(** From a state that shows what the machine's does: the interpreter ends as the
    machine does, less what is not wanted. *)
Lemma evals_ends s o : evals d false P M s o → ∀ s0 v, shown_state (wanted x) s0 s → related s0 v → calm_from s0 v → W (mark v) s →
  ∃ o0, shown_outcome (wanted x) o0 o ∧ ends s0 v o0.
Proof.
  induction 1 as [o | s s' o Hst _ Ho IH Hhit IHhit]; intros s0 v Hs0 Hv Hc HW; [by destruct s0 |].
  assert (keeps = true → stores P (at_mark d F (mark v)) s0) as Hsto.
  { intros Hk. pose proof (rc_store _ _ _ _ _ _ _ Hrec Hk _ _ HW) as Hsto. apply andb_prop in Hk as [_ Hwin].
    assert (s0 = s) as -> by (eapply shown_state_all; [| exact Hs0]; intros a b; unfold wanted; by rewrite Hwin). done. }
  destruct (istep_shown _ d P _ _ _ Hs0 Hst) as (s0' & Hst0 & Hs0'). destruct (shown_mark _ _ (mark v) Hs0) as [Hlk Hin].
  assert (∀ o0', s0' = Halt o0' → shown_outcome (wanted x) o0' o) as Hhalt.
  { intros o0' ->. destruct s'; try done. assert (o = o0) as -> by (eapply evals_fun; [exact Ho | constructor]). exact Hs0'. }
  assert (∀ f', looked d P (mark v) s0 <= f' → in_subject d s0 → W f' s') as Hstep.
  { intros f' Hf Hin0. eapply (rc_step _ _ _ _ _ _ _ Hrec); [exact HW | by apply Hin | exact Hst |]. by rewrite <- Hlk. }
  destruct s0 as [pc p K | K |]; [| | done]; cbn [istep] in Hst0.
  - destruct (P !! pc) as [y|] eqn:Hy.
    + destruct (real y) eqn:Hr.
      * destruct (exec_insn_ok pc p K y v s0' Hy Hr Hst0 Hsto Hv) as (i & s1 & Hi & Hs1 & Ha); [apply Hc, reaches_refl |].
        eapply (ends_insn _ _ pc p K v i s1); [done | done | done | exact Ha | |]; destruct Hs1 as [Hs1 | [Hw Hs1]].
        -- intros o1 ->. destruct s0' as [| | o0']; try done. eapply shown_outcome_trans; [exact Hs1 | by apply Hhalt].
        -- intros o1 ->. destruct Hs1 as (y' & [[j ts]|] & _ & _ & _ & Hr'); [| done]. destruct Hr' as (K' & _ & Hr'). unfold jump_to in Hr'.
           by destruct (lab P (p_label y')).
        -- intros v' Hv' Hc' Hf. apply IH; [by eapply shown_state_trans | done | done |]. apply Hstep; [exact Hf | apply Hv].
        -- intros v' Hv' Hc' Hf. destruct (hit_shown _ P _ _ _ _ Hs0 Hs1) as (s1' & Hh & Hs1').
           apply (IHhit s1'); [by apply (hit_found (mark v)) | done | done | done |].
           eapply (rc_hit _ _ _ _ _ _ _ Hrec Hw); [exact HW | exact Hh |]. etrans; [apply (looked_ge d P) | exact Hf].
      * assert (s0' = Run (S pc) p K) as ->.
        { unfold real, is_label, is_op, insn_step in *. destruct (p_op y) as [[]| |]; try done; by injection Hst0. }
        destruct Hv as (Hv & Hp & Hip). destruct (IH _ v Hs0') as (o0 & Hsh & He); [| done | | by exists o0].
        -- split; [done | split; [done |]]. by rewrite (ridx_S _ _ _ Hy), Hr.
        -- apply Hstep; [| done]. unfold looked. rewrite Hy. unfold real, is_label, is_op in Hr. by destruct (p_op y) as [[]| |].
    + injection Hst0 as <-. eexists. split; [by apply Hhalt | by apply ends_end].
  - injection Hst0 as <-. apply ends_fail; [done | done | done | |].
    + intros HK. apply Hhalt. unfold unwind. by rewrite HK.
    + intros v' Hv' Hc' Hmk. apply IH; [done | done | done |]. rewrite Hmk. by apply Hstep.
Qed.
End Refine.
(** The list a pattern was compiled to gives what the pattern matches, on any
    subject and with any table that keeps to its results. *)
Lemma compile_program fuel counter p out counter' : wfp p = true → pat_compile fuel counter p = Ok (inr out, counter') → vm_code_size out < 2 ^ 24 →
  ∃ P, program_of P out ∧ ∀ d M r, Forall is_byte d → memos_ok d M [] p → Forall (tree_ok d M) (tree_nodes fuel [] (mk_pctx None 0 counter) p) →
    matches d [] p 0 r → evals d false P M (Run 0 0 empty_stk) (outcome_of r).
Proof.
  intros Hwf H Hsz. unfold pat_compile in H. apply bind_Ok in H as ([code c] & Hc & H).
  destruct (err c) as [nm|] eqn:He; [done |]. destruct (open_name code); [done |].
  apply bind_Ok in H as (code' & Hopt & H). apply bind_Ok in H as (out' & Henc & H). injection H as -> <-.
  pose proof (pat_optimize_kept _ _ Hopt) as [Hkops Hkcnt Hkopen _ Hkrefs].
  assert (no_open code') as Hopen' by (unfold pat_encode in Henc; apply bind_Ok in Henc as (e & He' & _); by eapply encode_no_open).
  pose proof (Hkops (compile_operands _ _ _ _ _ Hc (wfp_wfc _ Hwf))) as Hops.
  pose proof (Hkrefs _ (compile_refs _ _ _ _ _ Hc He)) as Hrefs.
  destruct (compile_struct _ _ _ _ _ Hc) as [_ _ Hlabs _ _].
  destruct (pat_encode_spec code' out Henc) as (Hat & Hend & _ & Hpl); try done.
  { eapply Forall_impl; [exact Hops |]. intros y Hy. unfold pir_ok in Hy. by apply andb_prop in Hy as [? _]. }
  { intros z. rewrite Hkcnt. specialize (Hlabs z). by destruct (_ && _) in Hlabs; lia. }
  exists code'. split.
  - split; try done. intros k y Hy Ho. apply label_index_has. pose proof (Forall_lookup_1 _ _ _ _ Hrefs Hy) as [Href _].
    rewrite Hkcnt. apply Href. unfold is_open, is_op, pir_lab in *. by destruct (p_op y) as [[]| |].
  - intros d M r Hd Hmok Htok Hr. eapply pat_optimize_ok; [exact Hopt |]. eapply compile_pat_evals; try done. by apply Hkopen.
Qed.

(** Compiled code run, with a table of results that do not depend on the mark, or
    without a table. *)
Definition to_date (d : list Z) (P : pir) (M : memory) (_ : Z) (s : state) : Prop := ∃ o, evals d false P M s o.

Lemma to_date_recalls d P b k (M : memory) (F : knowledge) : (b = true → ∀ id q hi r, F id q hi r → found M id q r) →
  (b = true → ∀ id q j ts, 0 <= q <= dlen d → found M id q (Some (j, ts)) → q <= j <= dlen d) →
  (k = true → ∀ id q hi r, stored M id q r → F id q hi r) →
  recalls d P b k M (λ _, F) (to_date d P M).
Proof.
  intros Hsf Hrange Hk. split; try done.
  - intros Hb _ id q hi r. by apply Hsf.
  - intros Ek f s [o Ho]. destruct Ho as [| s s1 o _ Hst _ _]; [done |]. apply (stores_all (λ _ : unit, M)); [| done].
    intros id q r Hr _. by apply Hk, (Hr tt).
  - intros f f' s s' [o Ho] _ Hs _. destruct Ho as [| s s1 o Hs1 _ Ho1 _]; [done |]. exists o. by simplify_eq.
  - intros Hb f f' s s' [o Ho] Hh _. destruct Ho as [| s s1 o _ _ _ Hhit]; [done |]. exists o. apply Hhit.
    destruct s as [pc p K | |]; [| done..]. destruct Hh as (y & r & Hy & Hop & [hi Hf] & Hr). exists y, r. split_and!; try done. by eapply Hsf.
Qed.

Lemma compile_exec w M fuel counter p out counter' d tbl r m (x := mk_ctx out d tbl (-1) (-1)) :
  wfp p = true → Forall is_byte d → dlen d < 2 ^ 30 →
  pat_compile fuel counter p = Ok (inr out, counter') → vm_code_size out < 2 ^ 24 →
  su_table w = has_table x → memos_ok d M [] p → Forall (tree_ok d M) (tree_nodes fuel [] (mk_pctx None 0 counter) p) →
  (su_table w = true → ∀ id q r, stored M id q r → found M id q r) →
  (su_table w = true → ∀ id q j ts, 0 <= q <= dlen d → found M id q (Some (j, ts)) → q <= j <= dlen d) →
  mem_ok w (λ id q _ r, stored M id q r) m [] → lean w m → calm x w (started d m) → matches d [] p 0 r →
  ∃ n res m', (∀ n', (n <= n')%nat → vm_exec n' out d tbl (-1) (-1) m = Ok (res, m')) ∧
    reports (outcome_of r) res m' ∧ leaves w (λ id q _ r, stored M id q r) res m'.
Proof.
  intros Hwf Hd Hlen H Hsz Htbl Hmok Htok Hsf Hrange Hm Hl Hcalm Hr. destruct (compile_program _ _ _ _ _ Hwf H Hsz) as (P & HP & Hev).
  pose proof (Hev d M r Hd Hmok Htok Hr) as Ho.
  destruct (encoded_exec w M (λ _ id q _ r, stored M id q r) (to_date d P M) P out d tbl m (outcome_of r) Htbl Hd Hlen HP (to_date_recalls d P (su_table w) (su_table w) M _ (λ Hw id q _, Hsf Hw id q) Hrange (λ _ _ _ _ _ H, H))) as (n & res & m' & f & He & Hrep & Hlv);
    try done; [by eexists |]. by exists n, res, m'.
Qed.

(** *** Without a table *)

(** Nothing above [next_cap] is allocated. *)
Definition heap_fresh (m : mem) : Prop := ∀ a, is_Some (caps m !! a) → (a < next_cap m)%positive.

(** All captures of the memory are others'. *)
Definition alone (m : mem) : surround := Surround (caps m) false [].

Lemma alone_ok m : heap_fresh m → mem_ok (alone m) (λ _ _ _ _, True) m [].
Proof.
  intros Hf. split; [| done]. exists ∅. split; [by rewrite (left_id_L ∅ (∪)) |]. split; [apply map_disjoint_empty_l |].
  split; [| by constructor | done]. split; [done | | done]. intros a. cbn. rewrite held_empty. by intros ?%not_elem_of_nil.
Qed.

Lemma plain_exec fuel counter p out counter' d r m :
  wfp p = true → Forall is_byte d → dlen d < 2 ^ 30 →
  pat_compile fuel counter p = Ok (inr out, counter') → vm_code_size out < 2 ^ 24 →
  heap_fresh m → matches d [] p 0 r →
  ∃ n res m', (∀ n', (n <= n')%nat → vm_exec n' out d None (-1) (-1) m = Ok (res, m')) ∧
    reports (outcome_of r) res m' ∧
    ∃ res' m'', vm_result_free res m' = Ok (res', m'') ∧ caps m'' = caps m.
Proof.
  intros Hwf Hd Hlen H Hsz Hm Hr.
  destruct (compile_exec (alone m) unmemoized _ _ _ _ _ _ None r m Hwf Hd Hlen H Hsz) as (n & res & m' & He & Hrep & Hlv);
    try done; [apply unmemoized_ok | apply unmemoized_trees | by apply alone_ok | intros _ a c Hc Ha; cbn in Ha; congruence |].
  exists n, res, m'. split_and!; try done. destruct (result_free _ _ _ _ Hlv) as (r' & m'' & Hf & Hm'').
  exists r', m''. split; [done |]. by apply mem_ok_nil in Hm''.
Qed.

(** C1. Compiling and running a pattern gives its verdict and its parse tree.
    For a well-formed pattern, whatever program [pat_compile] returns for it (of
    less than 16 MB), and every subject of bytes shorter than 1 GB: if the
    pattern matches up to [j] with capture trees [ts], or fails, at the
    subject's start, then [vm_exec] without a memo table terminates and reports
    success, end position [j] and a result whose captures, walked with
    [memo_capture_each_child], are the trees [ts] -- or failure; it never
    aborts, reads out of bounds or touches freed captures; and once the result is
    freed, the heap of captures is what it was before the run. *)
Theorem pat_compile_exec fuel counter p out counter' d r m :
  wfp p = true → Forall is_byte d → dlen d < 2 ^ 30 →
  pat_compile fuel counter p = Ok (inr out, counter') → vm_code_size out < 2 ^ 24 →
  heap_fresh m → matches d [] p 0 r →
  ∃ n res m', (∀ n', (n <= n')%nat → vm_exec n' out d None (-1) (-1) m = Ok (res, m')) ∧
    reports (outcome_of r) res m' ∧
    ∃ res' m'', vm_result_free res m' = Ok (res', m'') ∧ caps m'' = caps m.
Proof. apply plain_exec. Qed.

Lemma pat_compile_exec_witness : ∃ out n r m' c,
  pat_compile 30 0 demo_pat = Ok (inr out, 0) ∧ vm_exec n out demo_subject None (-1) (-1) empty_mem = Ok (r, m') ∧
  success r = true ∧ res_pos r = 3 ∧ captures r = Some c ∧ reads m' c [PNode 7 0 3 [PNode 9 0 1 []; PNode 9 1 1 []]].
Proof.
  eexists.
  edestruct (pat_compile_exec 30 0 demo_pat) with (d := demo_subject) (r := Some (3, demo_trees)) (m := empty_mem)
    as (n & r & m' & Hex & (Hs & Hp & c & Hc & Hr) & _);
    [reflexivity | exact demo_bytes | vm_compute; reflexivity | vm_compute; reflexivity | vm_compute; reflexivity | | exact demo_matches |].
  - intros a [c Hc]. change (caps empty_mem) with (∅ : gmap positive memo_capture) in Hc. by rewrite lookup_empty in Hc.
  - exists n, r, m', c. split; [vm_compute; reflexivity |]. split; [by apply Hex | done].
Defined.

==

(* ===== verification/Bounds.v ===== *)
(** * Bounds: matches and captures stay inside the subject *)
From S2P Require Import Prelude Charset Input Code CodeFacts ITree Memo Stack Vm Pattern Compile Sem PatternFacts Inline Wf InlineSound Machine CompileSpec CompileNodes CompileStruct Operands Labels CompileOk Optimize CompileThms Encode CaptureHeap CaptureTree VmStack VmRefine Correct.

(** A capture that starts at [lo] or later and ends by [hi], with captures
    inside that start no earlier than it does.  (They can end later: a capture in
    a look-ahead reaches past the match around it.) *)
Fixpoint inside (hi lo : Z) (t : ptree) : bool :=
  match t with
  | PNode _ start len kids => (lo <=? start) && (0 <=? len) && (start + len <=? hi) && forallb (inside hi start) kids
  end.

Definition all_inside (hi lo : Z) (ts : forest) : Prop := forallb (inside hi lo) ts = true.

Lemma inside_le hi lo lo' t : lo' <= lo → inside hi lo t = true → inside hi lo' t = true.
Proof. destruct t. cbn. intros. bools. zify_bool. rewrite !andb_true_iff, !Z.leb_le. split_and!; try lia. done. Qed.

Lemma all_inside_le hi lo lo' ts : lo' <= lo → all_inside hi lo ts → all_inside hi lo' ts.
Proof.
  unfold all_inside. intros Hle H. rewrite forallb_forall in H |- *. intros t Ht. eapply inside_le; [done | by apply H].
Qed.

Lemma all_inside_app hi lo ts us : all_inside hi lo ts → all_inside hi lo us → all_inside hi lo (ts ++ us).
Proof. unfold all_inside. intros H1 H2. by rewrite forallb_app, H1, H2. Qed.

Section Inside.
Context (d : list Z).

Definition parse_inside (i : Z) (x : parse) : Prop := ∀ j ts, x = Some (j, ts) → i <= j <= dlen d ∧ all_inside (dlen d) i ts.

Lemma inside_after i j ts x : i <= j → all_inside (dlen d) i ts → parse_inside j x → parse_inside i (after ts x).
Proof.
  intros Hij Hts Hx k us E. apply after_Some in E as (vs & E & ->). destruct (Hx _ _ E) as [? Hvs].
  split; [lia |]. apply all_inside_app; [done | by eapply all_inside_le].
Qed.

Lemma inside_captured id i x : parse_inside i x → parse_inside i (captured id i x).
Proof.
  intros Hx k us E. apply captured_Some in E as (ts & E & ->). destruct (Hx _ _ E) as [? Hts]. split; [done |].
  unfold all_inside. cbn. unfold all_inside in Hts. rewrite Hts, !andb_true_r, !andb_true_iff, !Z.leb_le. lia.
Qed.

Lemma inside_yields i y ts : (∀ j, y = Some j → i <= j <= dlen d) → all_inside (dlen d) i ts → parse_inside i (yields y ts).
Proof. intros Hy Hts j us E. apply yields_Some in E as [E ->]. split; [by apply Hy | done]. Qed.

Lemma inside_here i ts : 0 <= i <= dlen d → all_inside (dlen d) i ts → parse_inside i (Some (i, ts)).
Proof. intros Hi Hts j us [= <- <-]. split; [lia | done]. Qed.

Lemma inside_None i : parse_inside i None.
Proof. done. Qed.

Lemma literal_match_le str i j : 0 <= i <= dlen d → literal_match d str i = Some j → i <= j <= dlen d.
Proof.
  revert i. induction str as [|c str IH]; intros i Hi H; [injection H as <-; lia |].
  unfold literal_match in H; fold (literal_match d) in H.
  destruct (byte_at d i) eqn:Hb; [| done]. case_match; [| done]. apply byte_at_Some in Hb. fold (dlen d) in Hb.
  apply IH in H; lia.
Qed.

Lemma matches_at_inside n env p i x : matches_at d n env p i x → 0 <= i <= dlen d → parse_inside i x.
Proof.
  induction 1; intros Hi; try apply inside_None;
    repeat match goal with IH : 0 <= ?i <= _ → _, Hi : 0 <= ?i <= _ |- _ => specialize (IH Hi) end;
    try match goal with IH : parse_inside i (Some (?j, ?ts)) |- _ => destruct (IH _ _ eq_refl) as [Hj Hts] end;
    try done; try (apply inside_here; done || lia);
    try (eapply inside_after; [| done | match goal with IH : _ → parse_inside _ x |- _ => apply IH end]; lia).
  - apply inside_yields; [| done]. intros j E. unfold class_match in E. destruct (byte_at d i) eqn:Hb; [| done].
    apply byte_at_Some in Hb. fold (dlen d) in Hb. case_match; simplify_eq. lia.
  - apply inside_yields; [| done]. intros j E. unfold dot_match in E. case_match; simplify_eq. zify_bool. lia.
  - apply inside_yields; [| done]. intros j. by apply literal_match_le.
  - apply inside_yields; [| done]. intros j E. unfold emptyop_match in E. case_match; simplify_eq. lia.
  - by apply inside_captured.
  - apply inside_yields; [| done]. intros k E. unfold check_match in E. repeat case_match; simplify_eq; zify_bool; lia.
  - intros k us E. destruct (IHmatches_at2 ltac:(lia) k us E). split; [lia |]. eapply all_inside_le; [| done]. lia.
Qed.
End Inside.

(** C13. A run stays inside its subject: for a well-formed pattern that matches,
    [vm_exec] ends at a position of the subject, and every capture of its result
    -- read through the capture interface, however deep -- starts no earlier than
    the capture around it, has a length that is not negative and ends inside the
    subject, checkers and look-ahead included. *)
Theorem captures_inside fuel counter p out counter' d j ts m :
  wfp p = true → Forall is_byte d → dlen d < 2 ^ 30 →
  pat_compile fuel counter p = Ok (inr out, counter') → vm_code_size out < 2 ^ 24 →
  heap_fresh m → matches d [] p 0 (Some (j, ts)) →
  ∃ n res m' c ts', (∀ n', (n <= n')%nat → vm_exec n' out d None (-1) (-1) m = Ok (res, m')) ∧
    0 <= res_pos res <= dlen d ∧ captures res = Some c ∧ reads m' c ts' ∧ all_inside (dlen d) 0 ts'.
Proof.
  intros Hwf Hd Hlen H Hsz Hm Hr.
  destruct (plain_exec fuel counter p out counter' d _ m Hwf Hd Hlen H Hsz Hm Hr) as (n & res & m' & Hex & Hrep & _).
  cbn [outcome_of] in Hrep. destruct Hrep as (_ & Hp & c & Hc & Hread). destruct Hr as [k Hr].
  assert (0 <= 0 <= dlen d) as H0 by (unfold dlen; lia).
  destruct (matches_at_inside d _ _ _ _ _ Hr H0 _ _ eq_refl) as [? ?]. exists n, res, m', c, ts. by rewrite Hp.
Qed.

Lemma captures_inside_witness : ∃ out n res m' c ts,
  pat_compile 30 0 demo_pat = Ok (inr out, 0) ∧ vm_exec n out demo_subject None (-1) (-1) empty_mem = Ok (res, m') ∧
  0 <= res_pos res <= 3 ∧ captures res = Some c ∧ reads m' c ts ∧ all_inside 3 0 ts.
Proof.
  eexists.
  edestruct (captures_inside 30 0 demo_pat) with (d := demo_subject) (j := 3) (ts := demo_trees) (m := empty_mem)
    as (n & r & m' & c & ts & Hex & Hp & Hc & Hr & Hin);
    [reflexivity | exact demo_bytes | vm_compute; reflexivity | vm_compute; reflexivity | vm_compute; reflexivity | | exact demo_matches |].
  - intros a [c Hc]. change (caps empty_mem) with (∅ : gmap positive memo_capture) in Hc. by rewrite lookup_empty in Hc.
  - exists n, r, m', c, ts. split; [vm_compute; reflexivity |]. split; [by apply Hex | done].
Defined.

...

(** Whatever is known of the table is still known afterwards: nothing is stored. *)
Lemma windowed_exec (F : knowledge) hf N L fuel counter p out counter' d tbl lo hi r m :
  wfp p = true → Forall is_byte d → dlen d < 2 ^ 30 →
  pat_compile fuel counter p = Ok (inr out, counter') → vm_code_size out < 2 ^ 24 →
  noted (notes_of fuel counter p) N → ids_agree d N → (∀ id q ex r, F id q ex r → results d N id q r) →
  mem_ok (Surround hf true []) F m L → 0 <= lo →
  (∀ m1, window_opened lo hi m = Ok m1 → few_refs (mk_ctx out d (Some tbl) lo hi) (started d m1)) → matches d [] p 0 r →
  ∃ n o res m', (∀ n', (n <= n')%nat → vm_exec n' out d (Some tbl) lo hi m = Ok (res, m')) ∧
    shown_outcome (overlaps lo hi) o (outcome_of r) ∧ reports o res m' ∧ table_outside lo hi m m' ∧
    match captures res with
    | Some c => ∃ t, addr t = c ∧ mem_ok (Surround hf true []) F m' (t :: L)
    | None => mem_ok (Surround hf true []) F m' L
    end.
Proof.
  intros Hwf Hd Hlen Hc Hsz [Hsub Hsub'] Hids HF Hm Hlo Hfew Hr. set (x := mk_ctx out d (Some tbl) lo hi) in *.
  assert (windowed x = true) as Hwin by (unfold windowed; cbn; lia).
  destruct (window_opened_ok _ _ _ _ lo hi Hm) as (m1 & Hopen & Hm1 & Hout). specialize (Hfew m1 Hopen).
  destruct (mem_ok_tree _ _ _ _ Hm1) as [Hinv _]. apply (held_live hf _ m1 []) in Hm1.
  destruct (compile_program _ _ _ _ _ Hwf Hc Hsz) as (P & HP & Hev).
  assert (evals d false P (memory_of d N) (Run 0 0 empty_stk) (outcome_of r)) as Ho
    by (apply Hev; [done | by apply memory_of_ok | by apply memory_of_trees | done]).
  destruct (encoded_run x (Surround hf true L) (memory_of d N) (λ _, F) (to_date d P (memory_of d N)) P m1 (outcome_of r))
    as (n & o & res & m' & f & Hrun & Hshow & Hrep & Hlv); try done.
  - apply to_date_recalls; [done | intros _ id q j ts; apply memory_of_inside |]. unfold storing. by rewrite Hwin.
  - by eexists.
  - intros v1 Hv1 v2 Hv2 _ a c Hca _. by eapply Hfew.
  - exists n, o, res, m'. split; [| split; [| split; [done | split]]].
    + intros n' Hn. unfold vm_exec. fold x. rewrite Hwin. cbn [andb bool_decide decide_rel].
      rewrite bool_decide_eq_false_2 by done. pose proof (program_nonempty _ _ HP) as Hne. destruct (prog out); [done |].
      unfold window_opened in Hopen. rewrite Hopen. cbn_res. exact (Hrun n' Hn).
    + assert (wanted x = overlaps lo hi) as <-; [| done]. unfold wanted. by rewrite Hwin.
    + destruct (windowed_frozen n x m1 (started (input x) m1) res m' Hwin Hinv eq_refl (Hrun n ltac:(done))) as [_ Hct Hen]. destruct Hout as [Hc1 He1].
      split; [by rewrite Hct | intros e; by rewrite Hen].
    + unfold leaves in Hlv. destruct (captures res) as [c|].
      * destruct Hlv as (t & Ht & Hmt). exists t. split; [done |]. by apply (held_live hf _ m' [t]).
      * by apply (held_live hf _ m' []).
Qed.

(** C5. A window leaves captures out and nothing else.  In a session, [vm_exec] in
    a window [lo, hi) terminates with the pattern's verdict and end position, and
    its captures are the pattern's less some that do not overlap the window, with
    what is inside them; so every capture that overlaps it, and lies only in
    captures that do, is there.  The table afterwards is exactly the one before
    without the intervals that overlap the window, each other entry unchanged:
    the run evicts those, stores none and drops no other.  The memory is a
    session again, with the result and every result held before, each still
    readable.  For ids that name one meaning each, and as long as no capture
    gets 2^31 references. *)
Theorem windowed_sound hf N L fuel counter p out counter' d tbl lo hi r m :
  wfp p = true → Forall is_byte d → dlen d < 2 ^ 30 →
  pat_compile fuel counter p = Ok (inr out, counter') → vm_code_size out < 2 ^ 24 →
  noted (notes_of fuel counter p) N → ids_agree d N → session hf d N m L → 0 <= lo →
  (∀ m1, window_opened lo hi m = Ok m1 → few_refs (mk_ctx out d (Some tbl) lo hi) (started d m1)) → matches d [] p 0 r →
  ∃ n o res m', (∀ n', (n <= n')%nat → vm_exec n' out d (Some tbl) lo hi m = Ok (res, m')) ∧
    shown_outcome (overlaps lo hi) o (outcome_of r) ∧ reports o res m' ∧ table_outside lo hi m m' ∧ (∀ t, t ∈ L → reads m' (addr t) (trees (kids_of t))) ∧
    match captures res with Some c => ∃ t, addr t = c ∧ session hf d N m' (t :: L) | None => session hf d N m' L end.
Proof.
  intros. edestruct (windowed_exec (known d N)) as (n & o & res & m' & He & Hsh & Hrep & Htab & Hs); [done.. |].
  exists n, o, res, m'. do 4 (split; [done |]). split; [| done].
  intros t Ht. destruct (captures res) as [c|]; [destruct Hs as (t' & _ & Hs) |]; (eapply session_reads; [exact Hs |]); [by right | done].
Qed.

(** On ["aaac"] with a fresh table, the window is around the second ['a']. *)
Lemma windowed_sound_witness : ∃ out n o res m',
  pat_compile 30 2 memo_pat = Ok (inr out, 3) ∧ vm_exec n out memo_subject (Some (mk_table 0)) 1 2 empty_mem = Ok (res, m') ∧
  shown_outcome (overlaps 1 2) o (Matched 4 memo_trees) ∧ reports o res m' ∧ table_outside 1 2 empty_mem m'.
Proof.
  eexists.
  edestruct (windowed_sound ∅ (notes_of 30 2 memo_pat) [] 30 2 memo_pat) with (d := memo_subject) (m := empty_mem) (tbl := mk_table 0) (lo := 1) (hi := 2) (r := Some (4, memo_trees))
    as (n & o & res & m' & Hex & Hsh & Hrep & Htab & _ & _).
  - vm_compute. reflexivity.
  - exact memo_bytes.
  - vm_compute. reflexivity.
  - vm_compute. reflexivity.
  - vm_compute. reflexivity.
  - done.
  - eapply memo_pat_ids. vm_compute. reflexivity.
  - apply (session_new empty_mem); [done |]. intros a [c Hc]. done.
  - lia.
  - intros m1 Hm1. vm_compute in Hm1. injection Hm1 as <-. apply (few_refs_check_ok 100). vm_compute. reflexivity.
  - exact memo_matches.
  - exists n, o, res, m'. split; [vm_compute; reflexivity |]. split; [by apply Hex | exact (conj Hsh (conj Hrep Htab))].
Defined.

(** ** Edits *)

WHAT TO PRODUCE
Every line holding the word "earlier" should be copied out of the records above.

EXPECTED OUTPUT
    inside that start no earlier than it does.  (They can end later: a capture in
    -- read through the capture interface, however deep -- starts no earlier than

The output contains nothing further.